Sunday, July 8, 2012

Qualia and the Monitor

It is said that requiring a “self” - that is, some sort of additional entity that is truly “I” behind all of the body and brain's processes, would lead to an infinite regress. If our bodies require an “I” then who is the “I”'s I?

On the contrary, the mystery we are puzzling through, leaving aside for a moment the Hard Problem, is this: it sometimes seems very much as though we are not our bodies or our brains. That is, it sometimes seems very much as though we are reading information gathered from our bodies and interpreted by our brains, but not that we are actually located there. It seems that way due to the limitations of our consciousness. It is known, for example, that our brains perform complex calculations to keep our eyes focused, that tiny emotional stabs come about after extensive analysis from the unconscious telling us when to act – such as when a football player knows when to throw the ball without having to consciously infer such, and that our brains can sustain our circulatory and respiratory systems without our conscious involvement.

In what way do these things belong to me?
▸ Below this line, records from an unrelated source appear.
Lemma total_raw raw : total (wr (WriteRawMessage raw)).
Proof.
  intros c [Hw Hb]. unfold wr. destruct (WriteRawMessage_sends raw (c_ws c) Hw) as (e & ws & -> & [Hok Hl _ _ _ _ _]). cbn.
  eexists _, _. split_and!; [done| |done]. constructor; cbn; [done|]. destruct (inboundPoolBuf c); cbn in *; auto.
Qed.

(** A method that only touches the writer, under the lock. *)
Lemma total_writer {A} (m : Act A) :
  (forall c, bufMu (c_ws c) = false -> from_option writer_ok True (bufferedWriter (c_ws c)) ->
    exists a w n, m c = Some (a, set_ws (mkWSide w (outboundPoolBuf (c_ws c)) false (bufPool (c_ws c)) n) c) /\
      from_option writer_ok True w) ->
  total m.
Proof.
  intros Hm c [[Hmu Hloan Hp Hw] Hb]. destruct (Hm c Hmu Hw) as (a & w & n & -> & Hw'). eexists _, _.
  split_and!; [done| |done]. constructor; [by constructor|]. cbn. by destruct (inboundPoolBuf c).
Qed.

Lemma total_startWriterBuffering : total startWriterBuffering.
Proof.
  apply total_writer. intros c Hmu Hw. unfold startWriterBuffering, lock. rewrite Hmu. cbn.
  eexists _, _, _. split; [done|]. destruct (bufferedWriter (c_ws c)); [done|]. cbn. unfold writer_ok. cbn. lia.
Qed.

Lemma total_flush : total flush.
Proof.
  apply total_writer. intros c Hmu Hw. unfold flush, lock. rewrite Hmu. cbn.
  destruct (bufferedWriter (c_ws c)) as [w|] eqn:E; cbn; [|by eexists _, _, _].
  destruct (bufio_Flush w (net (c_ws c))) as [[e w'] n'] eqn:Ef.
  destruct (Flush_ok _ _ _ _ _ Ef Hw) as (_ & Hok & _). by eexists _, _, _.
Qed.

Lemma total_endWriterBuffering : total endWriterBuffering.
Proof.
  apply total_writer. intros c Hmu Hw. unfold endWriterBuffering, lock. rewrite Hmu. cbn.
  destruct (bufferedWriter (c_ws c)) as [w|] eqn:E; cbn; [|by eexists _, _, _].
  destruct (bufio_Flush w (net (c_ws c))) as [[e w'] n'] eqn:Ef. by eexists _, None, _.
Qed.

Lemma total_abortWriterBuffering : total abortWriterBuffering.
Proof.
  apply total_writer. intros c Hmu Hw. unfold abortWriterBuffering, lock. rewrite Hmu. cbn. by eexists _, None, _.
Qed.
It is not that we suppose that there must be a homunculus in our brains somewhere observing our experiences in a Cartesian theater. That would indeed lead to an infinite regress since the little homunculus would need a homunculus of his own. All that we need here is a dualism, and it is a dualism that casts our true selves as something radically different from our body, and the reason we suppose that we need a dualism is that it seems like we our reading our bodies rather than being our bodies.
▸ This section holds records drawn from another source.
(* ===== verification/ServerRuns.v ===== *)
(** Runs of a server connection over a working network: what it writes, as frames, and
    what is left of the protocol state, as a triple logic over [Conn].  The streaming
    callbacks send reply frames only, if the blocks of rows passed through are the
    bytes of DataRow frames, in pieces of any size. *)

From Stdlib Require Import Strings.Byte.
From stdpp Require Import base numbers list gmap strings.
From S2P Require Import Prelude.
From S2P Require Import Bytes.
From S2P Require Import Diagnostics.
From S2P Require Import BufPool.
From S2P Require Import Wire.
From S2P Require Import WireFacts.
From S2P Require Import WireMessages.
From S2P Require Import WireRequests.
From S2P Require Import ServerConn.
From S2P Require Import ServerDemo.
From S2P Require Import ServerTotal.

Local Open Scope Z_scope.

(** ** Output *)

(** A frame, or a piece of one. *)
Inductive chunk :=
| ChFrame (ty : byte) (body : list byte)
| ChRaw (raw : list byte).

Definition chunk_bytes (ch : chunk) : list byte :=
  match ch with ChFrame ty body => frame_bytes ty body | ChRaw raw => raw end.
Definition chunks_bytes (l : list chunk) : list byte := concat (chunk_bytes <$> l).

Lemma chunks_bytes_app l1 l2 : chunks_bytes (l1 ++ l2) = chunks_bytes l1 ++ chunks_bytes l2.
Proof. unfold chunks_bytes. by rewrite fmap_app, concat_app. Qed.

Definition is_frame (ty : byte) (ch : chunk) : bool :=
  match ch with ChFrame ty' _ => bool_decide (ty' = ty) | ChRaw _ => false end.
Definition is_error : chunk -> bool := is_frame MsgErrorResponse.
Definition is_ready : chunk -> bool := is_frame MsgReadyForQuery.

(** The frame of an error. *)
Definition error_frame (d : PgDiagnostic) : chunk := ChFrame MsgErrorResponse (diagnostic_body (diag_fields d)).

(** After an error ([pending]) only an error or ReadyForQuery may come: [None] if
    something else does, else whether an error is last. *)
Fixpoint after_errors (pending : bool) (l : list chunk) : option bool :=
  match l with
  | [] => Some pending
  | ch :: l' =>
      if pending && negb (is_error ch || is_ready ch) then None else after_errors (is_error ch) l'
  end.

(** The number of ReadyForQuery frames. *)
Definition readies (l : list chunk) : nat := length (filter (fun ch => is_ready ch = true) l).

Definition whole (ch : chunk) : Prop := match ch with ChFrame _ _ => True | ChRaw _ => False end.

(** Frames that answer a message without ending a cycle. *)
Definition is_reply (ch : chunk) : Prop := whole ch /\ is_error ch = false /\ is_ready ch = false.

Lemma after_errors_app b l1 l2 : after_errors b (l1 ++ l2) = after_errors b l1 ≫= fun b' => after_errors b' l2.
Proof.
  revert b. induction l1 as [|ch l1 IH]; intros b; [done|]. cbn [app after_errors].
  destruct (b && _); [done|]. apply IH.
Qed.

Lemma after_errors_replies l : Forall is_reply l -> after_errors false l = Some false.
Proof. induction 1 as [|ch l (_ & He & _) _ IH]; [done|]. cbn. by rewrite He. Qed.

Lemma readies_app l1 l2 : readies (l1 ++ l2) = (readies l1 + readies l2)%nat.
Proof. unfold readies. by rewrite filter_app, length_app. Qed.

Lemma readies_replies l : Forall is_reply l -> readies l = 0%nat.
Proof.
  unfold readies. induction 1 as [|ch l (_ & _ & Hr) _ IH]; [done|]. by rewrite filter_cons_False by (by rewrite Hr).
Qed.

(** ** Rows passed through *)

Definition row_frames (rows : list (list byte)) : list chunk := ChFrame MsgDataRow <$> rows.

(** The beginning of a DataRow frame. *)
Definition row_prefix (part : list byte) : Prop :=
  exists row n, part = take n (frame_bytes MsgDataRow row) /\ (n < length (frame_bytes MsgDataRow row))%nat.

Lemma row_prefix_nil : row_prefix [].
Proof. exists [], 0%nat. split; [done|]. unfold frame_bytes. rewrite length_app, header_length. lia. Qed.

Lemma row_frames_replies rows : Forall is_reply (row_frames rows).
Proof. apply Forall_fmap, Forall_true. done. Qed.

(** After a result that follows [part] of a row, [part'] of a row is out: its block
    continues the row and is made of rows after that, and says whether it ends inside
    one.  While a row is incomplete nothing else comes between its pieces. *)
Record result_framed (sent : bool) (r : Result) (part part' : list byte) : Prop := {
  rf_block :
    match PassthroughBlock r with
    | None => part' = part
    | Some block => row_prefix part' /\ PassthroughRowInProgress r = negb (bool_decide (part' = [])) /\
        exists rows, part ++ block = chunks_bytes (row_frames rows) ++ part'
    end;
  rf_before : part <> [] ->
    Notices r = [] /\ (Fields r = None \/ sent = true) /\ (PassthroughBlock r = None -> Rows r = []);
  rf_after : part' <> [] -> CommandTag r = "" /\ ParameterStatus r = []
}.

(** Whether the row description is out after a result. *)
Definition described (simple sent : bool) (r : Result) : bool :=
  if simple && negb (bool_decide (CommandTag r = "")) then false
  else sent || match Fields r with Some _ => true | None => false end.

(** A handler that passes rows through whole: its blocks are the bytes of rows, and it
    does not return success inside one. *)
Fixpoint rows_framed {S} (simple sent : bool) (part : list byte) (run : Run S) : Prop :=
  match run with
  | Done e _ _ => part = [] \/ e <> None
  | Emit None k => part = [] /\ rows_framed simple sent [] (k None)
  | Emit (Some r) k =>
      exists part', result_framed sent r part part' /\ rows_framed simple (described simple sent r) part' (k None)
  end.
Rather, it sometimes seems as though we approach the bundle that we call our body the way we (alongside our bodies) approach a computer. The computer performs numerous calculations in the background, it processes information, it checks conditionals written into computer coding, it crashes processes, it runs spyware, it checks for updates. Occasionally we are made aware of these background processes when the computer needs input from us to proceed, but largely these things take place without our knowledge. We receive the information that is meaningful and relevant to us on our monitors. Everything else is left in the background.

It is very much like this with the body. Much of the experience of being a body is hidden from us. All we have are those quales that we can make sense of. For this reason the body is alien to us. But then, if the body is alien, what is "us?"